Selama hampir 80 tahun Freud tinggal di Wina dan baru meninggalkan kota ketika
Nazi menaklukkan Austria.[6]
Pada tahun 1860, ketika Freud hampir berusia 4 tahun, keluarganya pindah
ke Wina (Wina, ibukota Austria) yang kemudian menjadi semacam magnet bagi kaum
imigran. Saat itu adalah masa-masa awal dimulainya era liberal pada kekaisaran
Hapsburg. Kaum Yahudi baru saja terbebas dari pajak-pajak yang memberatkan
serta berbagai pembatasan menghina seperti tentang hak-hak kepemilikan mereka,
pilihan-pilihan karer, praktek-praktek keagamaan yang dianut.
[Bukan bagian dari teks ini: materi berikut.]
(** ** Can the connection take a request? *)

(** [tooIdleLocked]; [lastIdle] is the zero time until the first idle period. *)
Definition tooIdleLocked (s : ClientConn B) : bool :=
  negb (IdleConnTimeout t =? 0)
  && match lastIdle s with Some l => IdleConnTimeout t <? clock s - l | None => false end.

Definition idleStateLocked (s : ClientConn B) : bool :=
  if singleUse s && (1 <? nextStreamID s) then false else
  let maxConcurrentOkay :=
    if StrictMaxConcurrentStreams t then true
    else Z.of_nat (size (streams s)) + streamsReserved s + 1 <=? maxConcurrentStreams s in
  negb (is_set (goAway s)) && negb (closed s) && negb (closing s) && maxConcurrentOkay
  && negb (doNotReuse s)
  && (nextStreamID s + 2 * pendingRequests s <? 2147483647)
  && negb (tooIdleLocked s).

Definition canTakeNewRequestLocked (s : ClientConn B) : bool := idleStateLocked s.
Definition CanTakeNewRequest : M B bool := with_mu (s <- get ;; ret (canTakeNewRequestLocked s)).

Definition ReserveNewRequest : M B bool :=
  with_mu (
    s <- get ;;
    if negb (idleStateLocked s) then ret false else
    modify (fun s => set_streamsReserved (streamsReserved s + 1) s) ;; ret true).

Definition decrStreamReservationsLocked (s : ClientConn B) : ClientConn B :=
  if 0 <? streamsReserved s then set_streamsReserved (streamsReserved s - 1) s else s.
Definition decrStreamReservations : M B unit := with_mu (modify decrStreamReservationsLocked).

(** [awaitOpenSlotForStreamLocked] up to the point where it parks (or returns),
    and from the wake-up to the next loop iteration. *)
Definition awaitOpenSlotForStreamLocked : M B (option error) := fun s =>
  if closed s || negb (canTakeNewRequestLocked s) then Done (Some errClientConnUnusable) s else
  let s := set_lastIdle None s in
  if Z.of_nat (size (streams s)) <? maxConcurrentStreams s then Done None s
  else Parked (set_mu false (set_pendingRequests (pendingRequests s + 1) s)).
Definition awaitOpenSlot_wake (abortErr : option error) : M B (option error) :=
  lock_mu ;;
  modify (fun s => set_pendingRequests (pendingRequests s - 1) s) ;;
  match abortErr with
  | Some e => ret (Some e)
  | None => awaitOpenSlotForStreamLocked
  end.

(** The critical section of [writeRequest] that gives the stream at [r] its ID,
    from its start or, after parking, from the wake-up; [connClose] is
    [isConnectionCloseRequest(req)]. *)
Definition writeRequest_slot (r : Z) (connClose : bool) (slot : M B (option error)) : M B (result error Z) :=
  err <- slot ;;
  match err with
  | Some e => unlock_mu ;; ret (Err e)
  | None =>
      id <- addStreamLocked r ;;
      (if connClose then modify (set_doNotReuse true) else ret tt) ;;
      unlock_mu ;;
      ret (Ok id)
  end.
Definition writeRequest_open (r : Z) (connClose : bool) : M B (result error Z) :=
  writeRequest_slot r connClose
    (lock_mu ;; modify decrStreamReservationsLocked ;; awaitOpenSlotForStreamLocked).
Definition writeRequest_reopen (r : Z) (connClose : bool) (abortErr : option error) : M B (result error Z) :=
  writeRequest_slot r connClose (awaitOpenSlot_wake abortErr).
(* ===== verification/H2ReadLoop.v ===== *)
(** * The read loop of a client connection ([src/internal/http2/transport.go])

    Every [process*] handler, the response builder and the body returned to the
    caller. The buffer of a response body is made by [newBuf] ([&dataBuffer{expected}]);
    [got1xx] is the trace hook for informational responses (nil: the constant
    [None]). Log lines, traces and the [CountError] callback are left out. *)

From S2P Require Import Prelude.
From S2P Require Import H2Errors.
From S2P Require Import Flow.
From S2P Require Import Pipe.
From S2P Require Import Frame.
From S2P Require Import FrameWrite.
From S2P Require Import Framer.
From S2P Require Import NetText.
From S2P Require Import ConnState.
From S2P Require Import H2Transport.
From S2P Require Import H2Conn.
Import ConnNotations.

(** The arguments of the handlers: a [MetaHeadersFrame] and a [DataFrame]. *)
Definition FrameStreamEnded (fh : FrameHeader) : bool := Flags_Has (fh_Flags fh) FlagHeadersEndStream.

Section ReadLoop.
Context {B : Type} `{PipeBuffer B} {D : Type} `{HpackDecoder D} (t : Transport)
  (newBuf : Z -> B) (got1xx : Z -> Header -> option error).

Definition streamByID (id : Z) : M B (option (clientStream B)) :=
  with_mu (
    s <- get ;;
    ret (match stream_objs s !! id with
         | Some cs => if bool_decide (id ∈ streams s) && negb (cs_readAborted cs) then Some cs else None
         | None => None
         end)).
Kemerdekaan ini
kemudian membawa harapan-harapan realistis pada bidang perkembangan taraf ekonomi,
partisipasi politik serta menjadi ukuran baru bagi standar penerimaan sosial.
Saat itu adalah masa dimana (seingat Freud) “Para murid berdarah Yahudi yang
taat, selalu membawa album foto tokoh-tokoh Yahudi yang menjadi Menteri
kabinet, dalam tas mereka.” Freud muda terlatih untuk selalu memiliki
ambisi-ambisi tinggi. Sebagai anak pertama dan kesayangan keluarga, dia
difasilitasi kamar pribadi oleh orang tuanya. Dia memperlihatkan bakat-bakat
yang luar biasa semenjak hari pertama sekolahnya dan disekolah lanjutan
(disebut Gymnasium: sekolah lanjutan swasta sebelum masuk perguruan tinggi),
dia selalu berada di peringkat pertama dari tahun ke tahun.[7]
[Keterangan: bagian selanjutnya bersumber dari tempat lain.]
Lemma processData_window_ok k id fh data s cs : data_frame_ok fh data -> 0 <= k ->
  stream_objs s !! id = Some cs -> cinv k s -> mu s = false -> wmu s = false ->
  wp R (processData_window id fh data) (fun r s' => stable k s s' /\ (r.2 = true -> r.1 = None)) s.
Proof.
  intros [Hd1 Hd2] Hk El Hi Hmu Hwmu. pose proof (len_nonneg data). unfold processData_window.
  apply wp_bind, wp_lock_mu; [done|]. apply wp_bind, wp_get, wp_bind.
  eapply wp_get_cs; [exact El|]. cbn [cc_inflow set_mu].
  pose proof Hi as (Hin & Hall & Hfl & Hb & Hf & Hw). pose proof (held_sum_nonneg _ Hall).
  pose proof (cinv_lookup _ _ _ _ Hi El) as Hok.
  pose proof Hok as (Hp & Hsf & Hsb & Hof & Hrest). pose proof (held_nonneg _ Hp) as Hh.
  destruct (Inflow.takeInflows _ _ _) as [[cin sin] ok] eqn:Et. unfold cs_held in Hsb.
  apply takeInflows_ok in Et as (Hcin & Hsin & Htc & Hts & Hsame); [|done|done|lia|lia|lia].
  set (n := fh_Length fh) in *.
  apply wp_bind, wp_modify, wp_bind, wp_modify_cs.
  destruct ok; cbn [negb].
  2:{ destruct (Hsame eq_refl) as [-> ->]. apply wp_bind, wp_unlock_mu, wp_ret. split; [|done].
      refine (conj _ (conj eq_refl (conj Hwmu _))); [|ids_eq].
      eapply (cinv_core k (set_stream_objs (alter (set_cs_inflow (cs_inflow cs)) id (stream_objs s)) s)); [reflexivity|].
      eapply cinv_cs_same; [exact Hi|exact El|exact Hok|done]. }
  set (pad := n - len data).
  assert ((if 0 <? pad then pad else 0) = pad) as -> by (subst pad; destruct (Z.ltb_spec 0 (n - len data)); lia).
  match goal with |- wp _ _ _ ?x => set (s1 := x) end.
  assert (stream_objs s1 !! id = Some (set_cs_inflow sin cs)) as El1
    by exact (alter_lookup_Some (set_cs_inflow sin) _ _ _ El).
  assert (cs_ok (set_cs_inflow sin cs)) as Hok1.
  { refine (conj Hp (conj Hsin (conj _ (conj Hof Hrest)))). unfold cs_held; cbn. lia. }
  assert (in_data (k + n) n id s s1) as Hst1.
  { refine (conj _ (conj eq_refl (conj Hwmu (conj _ _)))).
    - apply (cinv_core _ (set_cc_inflow cin (set_stream_objs (alter (set_cs_inflow sin) id (stream_objs s)) s)));
        [reflexivity|].
      assert (cinv k (set_stream_objs (alter (set_cs_inflow sin) id (stream_objs s)) s)) as (Hin' & Hall' & _ & Hb' & _)
        by (eapply cinv_cs_same; done).
      refine (conj Hin' (conj Hall' (conj Hcin (conj _ (conj Hf Hw))))). cbn in *. lia.
    - ids_eq.
    - eexists. split; [exact El1|]. unfold cs_held; cbn. lia. }
  apply wp_bind. eapply wp_mono;
    [|eapply (wp_write_data _ _ _ _ _ (set_cs_inflow sin cs)); [exact Hst1|exact El1|exact Hok1|lia]].
  intros e s2 Hst2. cbn zeta in Hst2.
  set (refund := if is_set e then pad + len data else pad).
  apply wp_bind, wp_get.
  destruct (wp_refund_conn _ _ _ _ _ refund (cc_inflow s2) Hst2) as (f' & a & Ha & Hst3); [|done|].
  { subst refund pad. destruct (is_set e); lia. }
  apply wp_bind. eapply wp_lift; [exact Ha|]. apply wp_bind, wp_modify.
  pose proof Hst3 as (_ & _ & _ & _ & c3 & El3 & _).
  apply wp_bind. eapply wp_get_cs; [exact El3|]. apply wp_bind.
  assert (exists s4 sa, in_data k 0 id s s4 /\
    forall Q : Z -> ClientConn B -> Prop, Q sa s4 -> wp R (if is_set e then ret 0 else
      let* (sin, a) := lift (Inflow.add (cs_inflow c3) refund) in
      modify_cs id (set_cs_inflow sin) ;; ret a) Q (set_cc_inflow f' s2)) as (s4 & sa & Hst4 & Hwp).
  { subst refund pad. destruct (is_set e).
    - exists (set_cc_inflow f' s2), 0. split; [|by intros Q HQ].
      destruct Hst3 as (Hi3 & Hm3 & Hw3 & Hd3 & c & Ec & Ht).
      refine (conj _ (conj Hm3 (conj Hw3 (conj Hd3 _)))); [eapply cinv_less; [|exact Hi3]; lia|].
      exists c. split; [done|lia].
    - destruct (wp_refund_stream _ _ _ _ _ (n - len data) c3 Hst3) as (f4 & a4 & Ha4 & Hst4); [lia|done|].
      eexists _, a4. split; [|intros Q HQ; apply wp_bind; eapply wp_lift; [exact Ha4|]; apply wp_bind, wp_modify_cs, wp_ret; exact HQ].
      destruct Hst4 as (Hi4 & Hm4 & Hw4 & Hd4 & c & Ec & Ht).
      refine (conj _ (conj Hm4 (conj Hw4 (conj Hd4 _)))); [eapply cinv_less; [|exact Hi4]; lia|].
      exists c. split; [done|lia]. }
  apply Hwp. clear Hwp. destruct Hst4 as (Hi4 & Hm4 & Hw4 & Hd4 & _).
  apply wp_bind, wp_unlock_mu, wp_bind, wp_sendWindowUpdates; [done|].
  intros s5 Hc5 Hm5 Hw5.
  assert (stable k s s5) as Hs5.
  { refine (conj (cinv_core _ _ _ Hc5 _) (conj Hm5 (conj Hw5 _))); [exact Hi4|].
    rewrite <- Hd4. by rewrite ?(core_ids _ _ Hc5). }
  destruct e as [e|]; [|by apply wp_ret].
  pose proof Hs5 as (Hi5 & _).
  apply wp_bind. eapply wp_mono; [|by apply keeps_endStreamError]. intros [] s6 Hs6. apply wp_ret.
  split; [by eapply stable_trans|done].
Qed.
Ia bekerja pada laboratorium Profesor Breuer, ahli ternama dalam
bidang fisiologi (1876-1882). Beberapa tahun lamanya ia mengadakan riset
mengenai kokaine, sejenis obat bius (1884-1887). Pada tahun 1886 ia menikah
dengan Martha Bernays dan karena alasan ekonomis ia mengurangi riset ilmiah dan
membuka praktek sebagai dokter saraf. Namun, ia meneruskan penelitian dibidang
neurologi. Setelah itu ia berkunjung di Berlin dan menulis beberapa karangan
penting tentang cacat otak pada anak-anak. Lama-kelamaan perhatiannya bergeser dari neurologi ke psikopatologi.
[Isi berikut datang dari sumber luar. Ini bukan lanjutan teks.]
Lemma sys_step_inv x y : sysinv x.1.2 x.1.1 -> sys_step x y -> sysinv y.1.2 y.1.1.
Proof.
  intros Hx Hstep. destruct Hstep as [s got f err detail got' s' Hrd Hov Hrun|
    s got f err detail got' e s1 s' Hrd Hov Hrun Hend|s alive got e s' Hpre Hex]; cbn in *.
  - pose proof Hx as (Hi & Hm & Hw & _).
    pose proof (run_step_ok t newBuf got1xx newBuf_ok (fun _ => True) (2 ^ 24) got f err detail s Hrd
      ltac:(lia) Hov Hi Hm Hw) as Hwp. unfold wp in Hwp. rewrite Hrun in Hwp. cbn in Hwp.
    by eapply (sysinv_stable true).
  - pose proof Hx as (Hi & Hm & Hw & Hids).
    pose proof (run_step_ok t newBuf got1xx newBuf_ok (fun _ => True) (2 ^ 24) got f err detail s Hrd
      ltac:(lia) Hov Hi Hm Hw) as Hwp. unfold wp in Hwp. rewrite Hrun in Hwp. cbn in Hwp.
    assert (sysinv false s1) as Hs1.
    { destruct Hwp as (Hi1 & Hm1 & Hw1 & Hd1). exact (conj Hi1 (conj Hm1 (conj Hw1 (ids_ok_eq _ _ Hd1 Hids)))). }
    pose proof (safe_keeps false _ _ (loop_end_ok _ _ (Some e) s1) Hs1) as Hwp'. unfold wp in Hwp'.
    by rewrite Hend in Hwp'.
  - pose proof (exec_ok alive e s Hpre Hx) as Hwp. unfold wp in Hwp.
    by destruct Hex as [Hex|Hex]; rewrite Hex in Hwp.
Qed.

Lemma reachable_inv s0 x : sysinv true s0 -> reachable s0 x -> sysinv x.1.2 x.1.1.
Proof. intros Hinit. induction 1; [done|]. by eapply sys_step_inv. Qed.
End System.

(** ** A new connection satisfies the invariant *)

(** The transport's settings are in range: the priority frames name 31-bit
    streams below the last two, and the connection window, with the 65535 octets
    it starts with, leaves room for one frame below 2^31. *)
Definition conn_cfg_ok (t : Transport) : Prop :=
  is_u32 (InitialStreamID t)
  /\ 0 <= ConnectionFlow t <= maxWindow - initialWindowSize - 2 ^ 24
  /\ Forall (fun p => 0 <= PF_StreamID p < 2 ^ 31 - 2) (PriorityFrames t).

Lemma initialStreamID_odd t : is_u32 (InitialStreamID t) ->
  1 <= initialStreamID t < 2 ^ 31 /\ Z.odd (initialStreamID t) = true.
Proof.
  unfold initialStreamID. intros Hid. destruct (Z.eqb_spec (InitialStreamID t) 0); [done|].
  destruct (Z.ltb_spec 2147483647 (InitialStreamID t)); [done|]. cbn [orb].
  pose proof (Zmod_odd (InitialStreamID t)) as Hodd. destruct (Z.eqb_spec (InitialStreamID t mod 2) 0) as [E|E].
  - rewrite u32_small by word. destruct (Z.ltb_spec 2147483647 (InitialStreamID t + 1)); [done|].
    split; [word|]. rewrite Z.odd_add. rewrite E in Hodd. by destruct (Z.odd (InitialStreamID t)).
  - split; [word|]. by destruct (Z.odd (InitialStreamID t)).
Qed.

Section Init.
Context {B : Type} `{PipeBufferOk B} {D : Type} `{HpackDecoder D}.

(** The part of the state [newClientConn] builds on. *)
Definition fresh_conn (s : ClientConn B) : Prop :=
  mu s = false /\ wmu s = false /\ streams s = ∅ /\ stream_objs s = ∅ /\ Inflow.unsent (cc_inflow s) = 0
  /\ initialWindow s = 65535 /\ pendingRequests s = 0 /\ 1 <= nextStreamID s < 2 ^ 31.

Lemma apply_own_fresh l : forall (cc : ClientConn B) a b, fresh_conn cc -> flow cc = 0 ->
  let r := (fold_left apply_own_setting l (cc, a, b)).1.1 in fresh_conn r /\ flow r = 0.
Proof.
  induction l as [|s l IH]; intros cc a b Hf Hfl; [done|]. cbn [fold_left].
  assert (exists cc' a' b', apply_own_setting (cc, a, b) s = (cc', a', b') /\ fresh_conn cc' /\ flow cc' = 0)
    as (cc' & a' & b' & -> & Hf' & Hfl'); [|by apply IH].
  unfold apply_own_setting. repeat case_match; do 3 eexists; (split; [reflexivity|done]).
Qed.

Lemma write_fresh (cc : ClientConn B) o :
  fresh_conn cc /\ is_i32 (flow cc) ->
  let cc' := match write_frame o cc with Done _ cc => cc | _ => cc end in
  fresh_conn cc' /\ is_i32 (flow cc').
Proof. intros [Hf Hi]. unfold write_frame. destruct (werr cc); [done|]. by destruct (write_op _ _).2. Qed.

Lemma newClientConn_inv (t : Transport) (su : bool) broken t' hts (s0 : ClientConn B) e :
  conn_cfg_ok t -> newClientConn t su broken = (t', hts, s0, e) ->
  sysinv (Z.odd (nextStreamID s0)) true s0 /\ stream_objs s0 = ∅.
Proof.
  intros (Hid & Hcf & Hpr). unfold newClientConn.
  destruct (fold_left apply_own_setting _ _) as [[cc mhl] h2] eqn:Ef.
  assert (fresh_conn (clientConn_zero (B := B) t su)) as Hz.
  { repeat split; try done; by apply initialStreamID_odd. }
  pose proof (apply_own_fresh (T_Settings t) _ (T_MaxHeaderListSize t) initialHeaderTableSize Hz eq_refl) as Hcc.
  rewrite Ef in Hcc. cbn [fst] in Hcc. destruct Hcc as [Hcc Hfl].
  set (c1 := set_werr broken _).
  assert (fresh_conn c1 /\ is_i32 (flow c1)) as G1.
  { split; [exact Hcc|]. unfold c1. cbn [flow set_werr set_flow]. by rewrite Hfl. }
  clearbody c1. pose proof (write_fresh c1 (OpSettings (initialSettings (set_T_MaxHeaderListSize mhl t))) G1) as G2. cbv zeta in G2.
  match type of G2 with fresh_conn ?x /\ _ => set (c2 := x) in * end. clearbody c2.
  cbn zeta. cbn [ConnectionFlow set_T_MaxHeaderListSize PriorityFrames].
  set (cf := if ConnectionFlow t <? 1 then _ else _).
  pose proof (write_fresh c2 (OpWindowUpdate 0 cf) G2) as G3. cbv zeta in G3.
  match type of G3 with fresh_conn ?x /\ _ => set (c3 := x) in * end. clearbody c3.
  set (c4 := fold_left _ (PriorityFrames t) c3).
  assert (fresh_conn c4 /\ is_i32 (flow c4)) as G4.
  { subst c4. clear -G3 Hpr. revert c3 G3. induction Hpr as [|p l Hp Hl IH]; intros c3 G3; [done|].
    cbn [fold_left]. apply IH. destruct (write_fresh c3 (OpPriority (PF_StreamID p) (PF_PriorityParam p)) G3) as [Hc Hi].
    split; [|exact Hi]. destruct Hc as (? & ? & ? & ? & ? & ? & ? & ?).
    repeat split; try done; cbn; rewrite u32_small by word; lia. }
  clearbody c4. destruct G4 as [(Hm & Hw & Hst & Hob & Hun & Hiw & Hpd & Hnx) Hi4].
  assert (i32 cf = cf /\ 1 <= cf <= maxWindow - initialWindowSize - 2 ^ 24) as [Hcfi Hcfr].
  { unfold cf. destruct (Z.ltb_spec (ConnectionFlow t) 1); [done|].
    unfold maxWindow, initialWindowSize in *. rewrite i32_small by word. lia. }
  unfold maxWindow, initialWindowSize in Hcfr.
  assert (forall s : ClientConn B, core s = core (set_cc_inflow (Inflow.mk (cf + 65535) 0) c4) ->
    mu s = false -> wmu s = false -> sysinv (Z.odd (nextStreamID s)) true s /\ stream_objs s = ∅) as Hfin.
  { intros s [= E1 E2 E3 E4 E5 E6 E7] Hms Hws. cbn in *. split; [|congruence].
    split; [|split; [done|split; [done|]]].
    - unfold cinv. rewrite E1, E2, E3, E4, E5, Hst, Hob, Hiw.
      refine (conj _ (conj _ (conj _ (conj _ (conj Hi4 _))))).
      + intros id Hid'. by apply not_elem_of_empty in Hid'.
      + apply map_Forall_empty.
      + split; cbn; [lia|done].
      + change (held_sum ∅) with 0. unfold total, maxWindow. cbn. lia.
      + unfold maxWindow. lia.
    - unfold ids_ok. rewrite E6, E7, E2, E1, Hst, Hob, Hpd. refine (conj _ (conj _ (conj _ (conj eq_refl _)))); try lia.
      + intros id [? Hid']. by rewrite lookup_empty in Hid'.
      + intros id Hid'. by apply not_elem_of_empty in Hid'. }
  set (c5 := set_cc_inflow _ c4).
  assert (core c5 = core (set_cc_inflow (Inflow.mk (cf + 65535) 0) c4)) as G5.
  { unfold c5. rewrite Hcfi. unfold Inflow.init. rewrite Hun. unfold initialWindowSize. by rewrite i32_small by word. }
  change (mu c4) with (mu c5) in Hm. change (wmu c4) with (wmu c5) in Hw. clearbody c5.
  destruct (werr c5); intros [= _ _ <- _]; apply Hfin; done.
Qed.
End Init.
Terpengaruh oleh Breuer sekitar tahun
1888 ia memulai memanfaatkan hipnosa dan sugesti dalam praktek ilmiahnya.
Intinya pada tahun (1896-1939) Freud
mengembangkan gagasannya tentang teori psikoanalisa dari praktiknya dengan pasien yang mengalami gangguan mental.
Dan Freud telah menghabiskan waktu hidupnya di Wina dan kemudian pindah ke
London menjelang akhir karirnya.[8]
Penemuan yang mengakibatkan nama Frued menjadi masyhur adalah psikoanalisa.
Istilah ini diciptakan Frued sendiri dan muncul pertama kalinya pada tahun
1896. Menurut Frued psikonalisa merupakan suatu pandangan baru tentang manusia,
dimana ketidaksadaraan memainkan peranan sentral.[9] Pandangan Ini mempunyai relevensi praktis, karena dapat
digunakan dalam mengobati pasien-pasien yang mengalami gangguan-gangguan
psikis. Tetapi perlu dicatat pengunaan klinis psikoanalisa tidak merupakan
perkembangan yang lebih lanjut dikemudian hari. Frued tidak memulai dengan
menyusun suatu ajaran. Teori psikonalisa lahir dari praktek dan tidak
sebaliknya. Psikoanalisa ditemukan dalam usaha menyembuhkan pasien-pasien
histeris. Baru kemudian Frued menarik kesimpulan-kesimpulan teoritis dari
penemuannya dibidang praktis. Frued sendiri beberapa kali menjelaskan arti
istiah psikoanalisa, tetapi cara menjelaskannya tidak selalu sama.
Salah satu cara yang terkenal adalah cara yang ada pada tahun 1923.
Cara ini terdapat di dalam suatu artikel yang ditulis sendiri oleh Frued dalam
sebuah kamus ilmiah Jerman. Disitu ia membedakan tiga arti psikonalisa. Pertama
“psikonalisa” dipakai untuk menunjukkan suatu metode penelitian terhadap
proses-proses psikis (seperti misalnya mimpi) yang sebelumnya tidak terjangkau
oleh penelitian ilmiah. Kedua, istilah ini menunjukkan juga suatu teknik untuk
mengobati gangguan-gangguan psikis yang dialami pasien-pasien Neurotis. Teknik
ini bertumpu pada metode penelitian tadi. Ketiga, istilah yang sama dipakai
pula dalam arti yang lebih luas lagi untuk menunjukkan seluruh pengetahuan
psikologis yang diperoleh melalui teknik metode dan teknik tersebut di atas.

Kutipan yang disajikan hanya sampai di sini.